‘I remember thinking that if I could command such a thing, I should treat it with all the reverence and respect it deserved.’
Many photographers (of my generation) can recall the defining moment when their image first appears on a blank sheet of paper floating in a tray of developer. Ensconced within the womb-like darkroom, all of one’s senses are sharpened; the pleasant gurgling of the water bath, the smell of fixer (not so pleasant), the rhythmic clicking of the timer, the nurturing orange glow of the safe lights. As the image slowly comes to life, it almost seems to possess a spirit, and I remember thinking that if I could command such a thing, I should treat it with all the reverence and respect it deserved.
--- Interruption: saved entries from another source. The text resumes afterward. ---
(* ===== verification/Http2Properties.v ===== *)
(** * Properties of the HTTP/2 session

    The theorems about [Http2Session.v]: ownership of the stream objects, keepalive,
    the output buffer, the request body, the per-stream hooks and draining.  The last
    section holds a small concrete nghttp2 that satisfies the contract, and the
    witnesses. *)

From Stdlib Require Import ZArith Lia.
From Stdlib Require Import Strings.String Strings.Byte.
From stdpp Require Import base numbers list gmap.
From S2P Require Import Prelude Http2Session.

Local Open Scope Z_scope.

Section Properties.
Context `{NG : Nghttp2} {W : Type}.
Implicit Types (self : Http2Session W) (w : W).

Lemma new_session_keepalive (o : Http2SessionOptions) (h : Hooks W) now crc client :
  keepalive_inv now [] (new_http2_session o h now crc client).
Proof.
  unfold new_http2_session. destruct client as [rc s].
  destruct (ng_submit_settings _ _) as [s1 src]. destruct (ng_set_local_window_size _ _ _) as [s2 wrc].
  repeat case_test; (split; [split; [simpl; lia|done]|done|done]).
Qed.

(** C16: whatever the owner calls, and whatever nghttp2 does within its contract, the
    stream objects are owned exactly by [streams_] (none freed while registered, none
    leaked), [active_streams_] counts them, and [PendingOutput] returns without its
    data provider ever touching a destroyed stream. *)
Theorem session_streams_safe {NL : Nghttp2Laws NG} (o : Http2SessionOptions) (h : Hooks W)
    (now crc : Z) (client : Z * ng_session) (w0 : W) (t : Z) (tr : list Call) self w :
  ng_open client.2 = ∅ →
  h2_run (new_http2_session o h now crc client) w0 now t tr self w →
  active_streams_ self = Z.of_nat (size (streams_ self)) ∧
  (∀ i p, streams_ self !! i = Some p → is_Some (alloc self !! p)) ∧
  (∀ p st, alloc self !! p = Some st → ∃ i, streams_ self !! i = Some p) ∧
  ∃ r, PendingOutput (output_fuel self) self w = Some r.
Proof.
  intros Hopen Hrun.
  pose proof (run_session_ok _ _ _ _ _ _ _ Hrun (new_http2_session_ok o h now crc client Hopen)) as Hok.
  pose proof (hok_inv self Hok) as Hinv. split_and!.
  - apply (hinv_count self Hinv).
  - apply (hinv_owned self Hinv).
  - intros p st Hp. by destruct (hinv_no_leak self Hinv p st Hp).
  - destruct (PendingOutput_ok (output_fuel self) self w Hok ltac:(lia)) as (? & ? & ? & -> & _). eauto.
Qed.
Definition AsciiLower (s : bytes) : bytes := ascii_lower <$> s.

Definition IsBinKey (key : bytes) : bool :=
  (4 <=? zlen key) && bool_decide (drop (Z.to_nat (zlen key - 4)) key = bs "-bin").

Definition kReserved : list bytes :=
  [bs "te"; bs "host"; bs "content-type"; bs "user-agent";
   bs "grpc-timeout"; bs "grpc-encoding"; bs "grpc-accept-encoding"].

Definition IsPseudoHeader (key : bytes) : bool :=
  match key with c :: _ => bool_decide (c = ":"%byte) | [] => false end.

Definition IsReservedMetadataKey (key : bytes) : bool :=
  IsPseudoHeader key || bool_decide (key ∈ kReserved).

Definition base_headers (authority method_path user_agent : bytes) : HeaderList :=
  [(bs ":method", bs "POST"); (bs ":scheme", bs "https");
   (bs ":path", method_path); (bs ":authority", authority);
   (bs "te", bs "trailers"); (bs "content-type", bs "application/grpc");
   (bs "user-agent", user_agent); (bs "grpc-accept-encoding", bs "identity")].

(** The loop over the caller's metadata. *)
Fixpoint add_metadata (metadata : HeaderList) : HeaderList :=
  match metadata with
  | [] => []
  | kv :: metadata =>
      let key := AsciiLower kv.1 in
      if IsReservedMetadataKey key then add_metadata metadata
      else (key, if IsBinKey key then Base64Encode kv.2 else kv.2) :: add_metadata metadata
  end.

Definition BuildRequestHeaders (authority method_path : bytes) (timeout : option Z)
    (metadata : HeaderList) (user_agent_prefix : bytes) : HeaderList :=
  let user_agent :=
    if bool_decide (user_agent_prefix = []) then kUserAgent
    else user_agent_prefix ++ bs " " ++ kUserAgent in
  base_headers authority method_path user_agent ++
  match timeout with
  | Some ns => [(bs "grpc-timeout", EncodeGrpcTimeout ns)]
  | None => []
  end ++
  add_metadata metadata.

(** ** [std::atoi] *)

Definition is_space (c : byte) : bool :=
  (b2z c =? 32) || ((9 <=? b2z c) && (b2z c <=? 13)).

Fixpoint skip_spaces (s : bytes) : bytes :=
  match s with
  | c :: s' => if is_space c then skip_spaces s' else s
  | [] => []
  end.

Fixpoint digit_prefix (a : Z) (s : bytes) : Z :=
  match s with
  | c :: s => if is_digit c then digit_prefix (a * 10 + (b2z c - 48)) s else a
  | [] => a
  end.

(** [(int)strtol(s, nullptr, 10)], as the C libraries have it, with a 64-bit [long]; a
    number outside [int], which alone the width of [long] could matter for, is undefined
    for [atoi] in C. *)
Definition to_int (n : Z) : Z :=
  (Z.max (- 2 ^ 63) (Z.min n (2 ^ 63 - 1)) + 2 ^ 31) mod 2 ^ 32 - 2 ^ 31.
(** ** Outcomes *)

Inductive Res (A : Type) : Type :=
  | Done (a : A)
  | UseAfterFree
  | NoFuel.
Arguments Done {A} a.
Arguments UseAfterFree {A}.
Arguments NoFuel {A}.

Definition rbind {A B : Type} (r : Res A) (k : A → Res B) : Res B :=
  match r with Done a => k a | UseAfterFree => UseAfterFree | NoFuel => NoFuel end.

Declare Scope res_scope.
Delimit Scope res_scope with res.

Notation "x <~ r ;; k" := (rbind r (λ x, k))
  (at level 100, r at next level, right associativity) : res_scope.

(** ** Configuration *)

Record ChannelOptions : Type := {
  http2 : Http2SessionOptions;
  max_receive_message_size : Z;
  max_send_message_size : Z;
  connect_timeout : Z;            (* milliseconds *)
  user_agent_prefix : bytes;
}.

Definition default_channel_options `{SizeT} : ChannelOptions :=
  {| http2 := default_http2_options; max_receive_message_size := 4 * 1024 * 1024;
     max_send_message_size := 2 ^ size_bits - 1; connect_timeout := 20000; user_agent_prefix := [] |}.

(** The [const] members. *)
Record ChannelConfig : Type := {
  host_ : bytes;
  port_ : Z;
  tls_ : TlsConfig;
  options_ : ChannelOptions;
}.

(** [authority_]: host:port, an IPv6 literal in brackets. *)
Definition authority_ (c : ChannelConfig) : bytes :=
  (if bool_decide (":"%byte ∈ host_ c) then bs "[" ++ host_ c ++ bs "]" else host_ c) ++
  bs ":" ++ to_string (port_ c).

Module ChannelImpl.
Import EventThread.

Inductive State : Type := kIdle | kConnecting | kReady | kFailed | kShutdown.

#[export] Instance State_eq_decision : EqDecision State.
Proof. solve_decision. Defined.

(** The [shared_ptr<CallState>] is the call's name in the store. *)
Record PendingCall : Type := {
  call : Z;
  method_path : bytes;
  framed_body : bytes;
  metadata : HeaderList;
  timeout : option Z;
}.

Inductive Op : Type := OpNewCall (pc : PendingCall) | OpShutdown.
Inductive Cb : Type := CbConnectTimeout | CbKeepalive.
Inductive Ev : Type := EvDesired | EvSession.
Inductive Rd : Type := RdConnectProgress | RdSocketReady.

(** The calls, and the channel's references to those in flight. *)
Record Calls : Type := {
  store : gmap Z CallState.CallState;
  active_calls_ : gset Z;
}.

Definition on_call (k : Z) (f : CallState.CallState → CallState.CallState) (w : Calls) : Calls :=
  {| w with store := alter f k (store w) |}.

Definition fail_call (c : StatusCode) (m : bytes) (w : Calls) (k : Z) : Calls :=
  on_call k (CallState.FailLocal c m) w.

(** What the string reference given to [TearDown] refers to. *)
Inductive Detail : Type :=
  | Text (s : bytes)
  | SockError
  | SessionError.

Section Channel.
Context `{SZ : SizeT} `{SH : !StdHeap TimerHeap.EntryLater} `{NG : Nghttp2} `{SO : TlsSocketOps}.
Context {E : Type} (now : E → E * Z) (client_new : E → E * (Z * (Z * ng_session))).
Context (cfg : ChannelConfig).
Local Open Scope res_scope.

(** The members the event thread owns, the loop's own, and the rest of the world:
    the clock and the memory nghttp2 allocates. *)
Record Channel : Type := {
  state_ : State;
  sock_ : socket_type;
  h2_ : option (Http2Session Calls);
  connect_timer_ : Z;
  keepalive_timer_ : Z;
  pending_calls_ : list PendingCall;
  calls_ : Calls;
  failure_detail_ : bytes;
  loop_ : Owned Cb Ev Rd;
  env_ : E;
}.

Definition read_clock (c : Channel) : Channel * Z :=
  let '(e, t) := now (env_ c) in ({| c with env_ := e |}, t).

(** [loop_.AddTimer], which reads the clock. *)
Definition add_timer (delay : Z) (cb : Cb) (c : Channel) : Channel * Z :=
  let '(c, t) := read_clock c in
  let '(o, id) := AddTimer (loop_ c) t delay cb in
  ({| c with loop_ := o |}, id).

Definition cancel_timer (id : Z) (c : Channel) : Channel :=
  {| c with loop_ := (CancelTimer (loop_ c) id).1 |}.

Definition watch (fd : Z) (ev : Ev) (rd : Rd) (c : Channel) : Channel :=
  {| c with loop_ := WatchFd (loop_ c) fd ev rd |}.

Definition is_ready (c : Channel) : bool := bool_decide (state_ c = kReady).

Definition CancelTimersAndUnwatch (c : Channel) : Channel :=
  let c := if negb (connect_timer_ c =? 0)
           then {| (cancel_timer (connect_timer_ c) c) with connect_timer_ := 0 |} else c in
  let c := if negb (keepalive_timer_ c =? 0)
           then {| (cancel_timer (keepalive_timer_ c) c) with keepalive_timer_ := 0 |} else c in
  {| c with loop_ := UnwatchFd (loop_ c) |}.

(** Reading the string [detail] refers to. *)
Definition read_detail (d : Detail) (c : Channel) : Res bytes :=
  match d with
  | Text s => Done s
  | SockError => Done (sock_error (sock_ c))
  | SessionError => match h2_ c with Some h => Done (Http2Session.error_ h) | None => UseAfterFree end
  end.

(** [FailLocal(kUnavailable, detail)] for each call in turn. *)
Fixpoint fail_all (d : Detail) (keys : list Z) (c : Channel) : Res Channel :=
  match keys with
  | [] => Done c
  | k :: keys =>
      m <~ read_detail d c ;;
      fail_all d keys {| c with calls_ := fail_call kUnavailable m (calls_ c) k |}
  end.

(** The active calls; each is failed by itself, in whatever order. *)
Definition active_keys (c : Channel) : list Z := elements (active_calls_ (calls_ c)).

Definition clear_active (c : Channel) : Channel :=
  {| c with calls_ := {| (calls_ c) with active_calls_ := ∅ |} |}.

Definition clear_pending (c : Channel) : Channel := {| c with pending_calls_ := [] |}.

Definition TearDown (d : Detail) (c : Channel) : Res Channel :=
  if bool_decide (state_ c = kFailed) || bool_decide (state_ c = kShutdown) then Done c
  else
    m <~ read_detail d c ;;
    let c := {| c with state_ := kFailed; failure_detail_ := m |} in
    let c := CancelTimersAndUnwatch c in
    let c := {| c with sock_ := sock_Close (sock_ c) |} in
    let c := {| c with h2_ := None |} in
    let active := active_keys c in
    c <~ fail_all d active (clear_active c) ;;
    let pending := call <$> pending_calls_ c in
    fail_all d pending (clear_pending c).

(** [CallState::MakeStreamHooks] with [on_close] wrapped to drop the reference. *)
Definition call_hooks (k : Z) : StreamHooks Calls :=
  let hooks := CallState.MakeStreamHooks (on_call k) in
  {| on_response_headers := on_response_headers hooks;
     on_trailers := on_trailers hooks;
     on_data := on_data hooks;
     on_close := Some (λ e w,
       let w := Http2Session.call (on_close hooks) (λ f, f e) w in
       {| w with active_calls_ := active_calls_ w ∖ {[k]} |}) |}.

Definition SubmitCall (pc : PendingCall) (c : Channel) : Channel :=
  match is_ready c, h2_ c with
  | true, Some h =>
      let headers := BuildRequestHeaders (authority_ cfg) (method_path pc) (timeout pc)
                       (metadata pc) (user_agent_prefix (options_ cfg)) in
      let '(h, stream_id) := SubmitUnaryRequest headers (framed_body pc) (call_hooks (call pc)) h in
      let c := {| c with h2_ := Some h |} in
      if stream_id <? 0
      then {| c with calls_ := fail_call kUnavailable (Http2Session.error_ h) (calls_ c) (call pc) |}
      else
        let w := on_call (call pc) (CallState.OnSubmitted stream_id) (calls_ c) in
        {| c with calls_ := {| w with active_calls_ := {[call pc]} ∪ active_calls_ w |} |}
  | _, _ =>
      let m := if bool_decide (state_ c = kFailed) then failure_detail_ c
               else bs "channel is not ready" in
      {| c with calls_ := fail_call kUnavailable m (calls_ c) (call pc) |}
  end.

(** [h2_->PendingOutput]. *)
Definition pending_output (fuel : nat) (h : Http2Session Calls) (c : Channel) : Res (Channel * bytes) :=
  match PendingOutput fuel h (calls_ c) with
  | None => NoFuel
  | Some (h, w, view) => Done ({| c with h2_ := Some h; calls_ := w |}, view)
  end.

Definition consume_output (n : Z) (c : Channel) : Channel :=
  {| c with h2_ := ConsumeOutput n <$> h2_ c |}.

Definition session_error (c : Channel) : bytes :=
  match h2_ c with Some h => Http2Session.error_ h | None => [] end.

Fixpoint FlushOutput (fuel : nat) (c : Channel) : Res Channel :=
  match fuel with
  | O => NoFuel
  | S fuel' =>
      if negb (is_ready c) then Done c
      else
        match h2_ c with
        | None => UseAfterFree
        | Some h =>
            r <~ pending_output fuel h c ;;
            let '(c, data) := r in
            if bool_decide (data = []) then
              if bool_decide (session_error c = []) then Done c else TearDown SessionError c
            else
              let '(s, (st, written)) := sock_Write data (sock_ c) in
              let c := {| c with sock_ := s |} in
              match st with
              | kOkIo => FlushOutput fuel' (consume_output written c)
              | kWantWrite | kWantRead => Done c
              | _ => TearDown SockError c
              end
        end
  end.

Definition kReadSize : Z := 16384.

Fixpoint DrainSocket (fuel : nat) (c : Channel) : Res Channel :=
  match fuel with
  | O => NoFuel
  | S fuel' =>
      if negb (is_ready c) then Done c
      else
        let '(s, (st, data)) := sock_Read kReadSize (sock_ c) in
        let c := {| c with sock_ := s |} in
        match st with
        | kOkIo =>
            match h2_ c with
            | None => UseAfterFree
            | Some h =>
                let '(c, t) := read_clock c in
                let '(h, w, ok) := ReceiveBytes t data h (calls_ c) in
                let c := {| c with h2_ := Some h; calls_ := w |} in
                if ok then DrainSocket fuel' c else TearDown SessionError c
            end
        | kWantRead | kWantWrite => Done c
        | kEof => TearDown (Text (bs "connection closed by server")) c
        | kError => TearDown SockError c
        end
  end.

Definition RearmKeepalive (c : Channel) : Channel :=
  match is_ready c, h2_ c with
  | true, Some h =>
      let c := if negb (keepalive_timer_ c =? 0)
               then {| (cancel_timer (keepalive_timer_ c) c) with keepalive_timer_ := 0 |} else c in
      let '(c, _) := read_clock c in
      match NextKeepaliveDeadline h with
      | None => c
      | Some deadline =>
          let '(c, t) := read_clock c in
          let '(c, id) := add_timer (deadline - t) CbKeepalive c in
          {| c with keepalive_timer_ := id |}
      end
  | _, _ => c
  end.

(** The keepalive timer's callback. *)
Definition OnKeepaliveTimer (fuel : nat) (c : Channel) : Res Channel :=
  let c := {| c with keepalive_timer_ := 0 |} in
  match is_ready c, h2_ c with
  | true, Some h =>
      let '(c, t) := read_clock c in
      let '(h, action) := CheckKeepalive t h in
      let c := {| c with h2_ := Some h |} in
      match action with
      | kDead => TearDown (Text (bs "keepalive timeout: no reads from server within keepalive_timeout")) c
      | _ => c <~ FlushOutput fuel c ;; Done (RearmKeepalive c)
      end
  | _, _ => Done c
  end.

(** The connect timer's callback. *)
Definition OnConnectTimer (c : Channel) : Res Channel :=
  TearDown (Text (bs "connect timeout")) {| c with connect_timer_ := 0 |}.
At the time, I was very aware of carrying on a tradition. In college, I resolved to learn from those who had felt a similar stirring from within. Edward Weston, Minor White, Harry Callahan, Frederick Sommer, Jerry Uelsmann and Aaron Siskind all spoke to me of the power of nature, the mystical unknown and transcendental experience that defies description. Other influences included Whitman, Thoreau and Zen Buddhism. I realized that Photography, as a means of expression, could reveal new meanings and new mysteries as well. Later, as I transitioned from the Black & White aesthetic to color, the lyric beauty of Eliot Porter and Ernst Haas drew me in. These formative experiences continue to influence my work today.
‘The result was startling–the roses became suffused with light, and the black background made the effect even more dramatic.’
In 2005, I was thinking about a long delayed project to photograph faded rose petals in a flattened, two-dimensional arrangement. I needed first to set up a table in my studio to photograph them with my 4×5 View Camera. The work was complicated and time consuming, so I put a lot of thought into how I would achieve what I had pictured in my mind. I knew that soft, even lighting would highlight the textures and faithfully reproduce the colors of my subject. This made me wonder what it would be like if I scanned the flowers. I spread a group of faded roses on the scanner glass and made my first scan. The result was startling–the roses became suffused with light, and the black background made the effect even more dramatic. To further enrich the image I made some careful adjustments in Adobe Photoshop to hue, saturation and contrast.
Since this humble beginning I have improved the process by carefully selecting and drying my own flowers and collecting interesting objects on my far ranging walks with our dog “Cricket.” I am continuing to explore the creative potential of this new medium whose unique properties offer so many exciting possibilities.